New Evidence: There is No Science-Education Crisis

Nora Caplan-Bricker:

It’s common knowledge that the United States is miles behind other developed countries in STEM (science, technology, engineering, and math) education, and that our economy suffers from, as Bill Gates has put it, “a severe shortfall of scientists and engineers with expertise to develop the next generation of breakthroughs.” And we also know that the humanities are in a downward slide, in part because they’ve been eclipsed by the dire need to focus on STEM. In the towers of higher education and the annals of our culture, we debate which discipline needs our hand-wringing the most.

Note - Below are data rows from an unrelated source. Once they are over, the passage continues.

Lemma worker_on_new_client_ok fd addr w r w' :
  events_ok w -> worker_on_new_client fd addr w = Ok r w' -> events_ok w'.
Proof using.
  intros He E. unfold worker_on_new_client, http_client_new in E.
  apply bind_ok in E as (c & w1 & E1 & E).
  rewrite (bind_eq fresh _ _ (w_next w) (set_w_next (Pos.succ (w_next w)) w)) in E1 by done.
  apply bind_ok in E1 as ([] & w2 & E2 & E1). injection E1 as <- <-. injection E2 as E2.
  assert (keeps w w2) as K.
  { rewrite <-E2. set (x := mk_client _ _ _ _ _ _ _ _ _ _ _ _ _ _ _ _ _ _ _ _ _ _).
    transitivity (set_w_next (Pos.succ (w_next w)) w).
    - apply s_keeps. by apply (steady_fresh w (w_next w)).
    - apply s_keeps. by apply (steady_put_client (w_next w) x _ ()). }
  eapply events_monitor; [by eapply events_keeps| |done].
  assert (registered (OnClientRead (w_next w)) w = 0%nat) as Hnone.
  { destruct (registered _ w) eqn:Hr; [done|]. destruct (e_live _ He (w_next w) ltac:(lia)) as (_ & ? & _). lia. }
  split; rewrite <-?E2; cbn; [by rewrite lookup_insert_eq|lia|exact Hnone|].
  intros ws Ho. unfold owner in Ho. cbn in Ho. apply (e_owner _ He) in Ho. lia.
Qed.

Lemma dispatch_ok i w w' : events_ok w -> dispatch i w = Ok () w' -> events_ok w'.
Proof using.
  intros He E. unfold dispatch in E. destruct i; cbn [fires handle] in E.
  - by eapply worker_on_new_client_ok.
  - destruct (remove_pending _ _) as [l|] eqn:Hl; [|by injection E as <-].
    destruct (events_client_fired _ _ _ He Hl). by eapply worker_can_read_ok.
  - destruct (remove_pending _ _) as [l|] eqn:Hl; [by eapply ws_can_read_ok|by injection E as <-].
  - destruct (remove_pending _ _) as [l|] eqn:Hl; [by eapply ws_can_write_ok|by injection E as <-].
  - destruct (remove_pending _ _) as [l|] eqn:Hl; [|by injection E as <-].
    apply steady_pool_can_connect, s_keeps in E. eapply events_keeps; [done|].
    pose proof (fun q => registered_fired _ l w q Hl) as Hr. destruct He as [E1 E2 E3 E4 E5]. split; try done.
    + intros p Hp. specialize (E1 p Hp). rewrite Hr in E1. change (scheduled p _) with (scheduled p w). lia.
    + intros c. specialize (E2 c). rewrite Hr in E2. lia.
    + intros c Hc. apply E3. rewrite Hr. lia.
  - apply steady_handle_read, s_keeps in E; [by eapply events_keeps|apply steady_hiredis].
  - apply steady_handle_write, s_keeps in E; [by eapply events_keeps|apply steady_hiredis].
Qed.

Lemma reachable_ok cfg w : reachable cfg w -> events_ok w.
Proof using.
  induction 1 as [connects allocs w E|w i w' _ He E]; [|by eapply dispatch_ok].
  unfold worker_pool_connect in E. apply bind_ok in E as (? & ? & E0 & E). injection E0 as <- <-.
  apply steady_connect_loop, s_keeps in E. eapply events_keeps; [done|].
  assert (forall ws, owner (worker_new cfg connects allocs) !! ws = None) as Ho.
  { intros ws. unfold owner. cbn. by rewrite lookup_fmap, lookup_empty. }
  split; unfold registered; cbn; try lia.
  - intros ws c. by rewrite Ho.
  - intros ws [o Hws]. by rewrite Ho in Hws.
Qed.

(** ** The property *)

Lemma count_filter p l : (count p (filter (fun q => q <> OnReconnect) l) <= count p l)%nat.
Proof using.
  induction l as [|q l IH]; [done|]. rewrite filter_cons. destruct (decide (q <> OnReconnect)); cbn;
    destruct (decide (q = p)); lia.
Qed.

Lemma count_elem p l : p ∈ l -> (0 < count p l)%nat.
Proof using.
  induction l as [|q l IH]; [by intros ?%elem_of_nil|].
  intros [->|Hin]%elem_of_cons; cbn; [rewrite decide_True by done; lia|].
  specialize (IH Hin). destruct (decide (q = p)); lia.
Qed.

Lemma count_nodup l : (forall p, p ∈ l -> count p l <= 1)%nat -> NoDup l.
Proof using.
  induction l as [|q l IH]; intros Hl; [constructor|]. constructor.
  - intros Hin%count_elem. specialize (Hl q ltac:(by left)). cbn in Hl. rewrite decide_True in Hl by done. lia.
  - apply IH. intros p Hp. specialize (Hl p ltac:(by right)). cbn in Hl. destruct (decide (q = p)); lia.
Qed.

(** The object an event is registered for. *)
Definition target_live (p : pending) (w : world) : Prop :=
  match p with
  | OnClientRead c => is_Some (w_clients w !! c)
  | OnWsRead ws | OnWsWrite ws => is_Some (w_wss w !! ws)
  | OnReconnect => True
  end.

(** C8: no event ever fires for a freed object. In every execution of a worker
    (whatever the clients send, the parser makes of it, Redis answers, and the
    allocator and the connections to Redis do), every event that is registered with
    the event loop is registered once and refers to an HTTP or WebSocket client that
    is still allocated; and a client that was handed to the WebSocket code is not
    read by the HTTP code any more. *)
Theorem no_dangling_events cfg w :
  reachable cfg w ->
  (forall p, p ∈ w_pending w -> target_live p w) /\
  NoDup (filter (fun p => p <> OnReconnect) (w_pending w)) /\
  (forall ws x c, w_wss w !! ws = Some x -> ws_http_client x = Some c -> OnClientRead c ∉ w_pending w).
Proof using.
  intros He%reachable_ok. split; [|split].
  - intros p Hp%count_elem. destruct p as [c|ws|ws|]; cbn; [by apply (e_live _ He)| | |done];
      [pose proof (e_ws _ He (OnWsRead ws) eq_refl) as Hs|pose proof (e_ws _ He (OnWsWrite ws) eq_refl) as Hs];
      unfold registered in Hs; cbn in Hs; destruct (w_wss w !! ws); [done|cbn in Hs; lia|done|cbn in Hs; lia].
  - apply count_nodup. intros p [Hne Hp]%list_elem_of_filter. etrans; [apply count_filter|].
    destruct p as [c|ws|ws|]; [apply (e_once _ He)| | |done];
      (etrans; [apply (e_ws _ He); done|apply scheduled_le]).
  - intros ws x c Hx Ho Hin%count_elem. pose proof (owned_unregistered ws c w He) as Hu.
    rewrite (owner_lookup _ _ _ Hx), Ho in Hu. specialize (Hu eq_refl). unfold registered in Hu. lia.
Qed.

End Closing.

(** ** Executions *)

(** A parser that knows a few inputs: an upgrade request, a request of HTTP/1.0, and
    one whose [Connection: Keep-Alive] comes in two pieces, with an upgrade request
    behind it. *)
Definition upgrade_request : list parser_callback :=
  [OnUrl (lit "/"); OnHeaderField (lit "Host"); OnHeaderValue (lit "localhost");
   OnHeaderField (lit "Sec-WebSocket-Key"); OnHeaderValue (lit "dGhlIHNhbXBsZSBub25jZQ=="); OnMessageComplete].

Definition upgrading : http_parser := mk_parser 16 1 1 HTTP_GET true.
Definition keep_alive_10 : http_parser := mk_parser 2 1 0 HTTP_GET false.

Definition example_parser : HttpParser := fun p b =>
  let upgrade := map (fun cb => mk_event cb upgrading 0) upgrade_request in
  if bytes_eqb b (lit "upgrade") then inr (upgrade, upgrading, 7)
  else if bytes_eqb b (lit "first") then
    inr (map (fun cb => mk_event cb keep_alive_10 0)
       [OnUrl (lit "/PING"); OnHeaderField (lit "Connection"); OnHeaderValue (lit "Keep-")], keep_alive_10, 5)
  else if bytes_eqb b (lit "second") then
    inr (map (fun cb => mk_event cb keep_alive_10 0) [OnHeaderValue (lit "Alive"); OnMessageComplete] ++ upgrade, upgrading, 6)
  else if bytes_eqb b (lit "close") then
    inr (map (fun cb => mk_event cb (mk_parser 0 1 0 HTTP_GET false) 0) [OnUrl (lit "/PING"); OnMessageComplete],
     mk_parser 0 1 0 HTTP_GET false, 5)
  else inr ([], p, Z.of_nat (length b)).

Definition websocket_conf : conf := set_cfg_pool_size_per_thread 1 (set_cfg_websockets true (conf_defaults 0 0)).

(** The inputs in turn. *)
Fixpoint dispatch_all `{Packer} `{Resp.Strtod} `{HttpParser} (l : list input) (w : world) : result unit :=
  match l with
  | [] => Ok () w
  | i :: l' => match dispatch i w with Ok _ w' => dispatch_all l' w' | Fault e => Fault e end
  end.

Definition example_run (l : list input) : result unit :=
  let P : Packer := fun _ => [] in
  let S : Resp.Strtod := fun _ => false in
  let H : HttpParser := example_parser in
  match worker_pool_connect (worker_new websocket_conf [] []) with
  | Ok _ w => dispatch_all l w
  | Fault e => Fault e
  end.

Lemma dispatch_all_reachable `{Packer} `{Resp.Strtod} `{HttpParser} cfg l w w' :
  reachable cfg w -> dispatch_all l w = Ok () w' -> reachable cfg w'.
Proof.
  revert w. induction l as [|i l IH]; intros w Hw; cbn [dispatch_all]; [by intros [= <-]|].
  destruct (dispatch i w) as [[] w1|] eqn:E; [|done]. apply IH. by eapply reach_step.
Qed.

Definition upgrade_inputs : list input := [NewClient 9 0; ClientReadable 2 (lit "upgrade")].

Lemma no_dangling_events_witness :
  let P : Packer := fun _ => [] in
  let S : Resp.Strtod := fun _ => false in
  let H : HttpParser := example_parser in
  exists w ws, example_run upgrade_inputs = Ok () w /\ OnWsWrite ws ∈ w_pending w /\ is_Some (w_wss w !! ws) /\
    OnClientRead 2 ∉ w_pending w.
Proof.
  intros P S H. destruct (example_run upgrade_inputs) as [[] w|] eqn:E; [|vm_compute in E; discriminate E].
  assert (reachable websocket_conf w) as Hr.
  { unfold example_run in E. destruct (worker_pool_connect _) as [[] w0|] eqn:E0; [|discriminate E].
    eapply dispatch_all_reachable; [by eapply reach_start|exact E]. }
  destruct (no_dangling_events websocket_conf w Hr) as (Hlive & _ & Hws).
  exists w, 4%positive. split; [done|]. vm_compute in E. injection E as <-.
  assert (OnWsWrite 4 ∈ [OnWsWrite 4]) as Hin by (by left).
  split; [exact Hin|]. split; [exact (Hlive (OnWsWrite 4) Hin)|]. eapply (Hws 4%positive); vm_compute; reflexivity.
Defined.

If a recent feature in the Institute of Electrical and Electronics Engineers’ magazine, Spectrum, is to be believed, there’s no debate to be had: “The STEM Crisis Is a Myth” advances a convincing case that the U.S. is graduating more than enough scientists and mathematicians to satisfy the demands of its workforce. If this is true, it undermines the arms-race rhetoric pouring out of universities–and, more importantly, out of the federal government–about STEM education. In a speech this April, President Barack Obama said our future depends on “lifting up these subjects for the respect that they deserve,” and his proposed 2014 budget pledged another $3.1 billion to STEM schooling. If the sciences are not “in crisis,” but are in fact doing just fine, it begs the question: Why are we spending so much to revive them?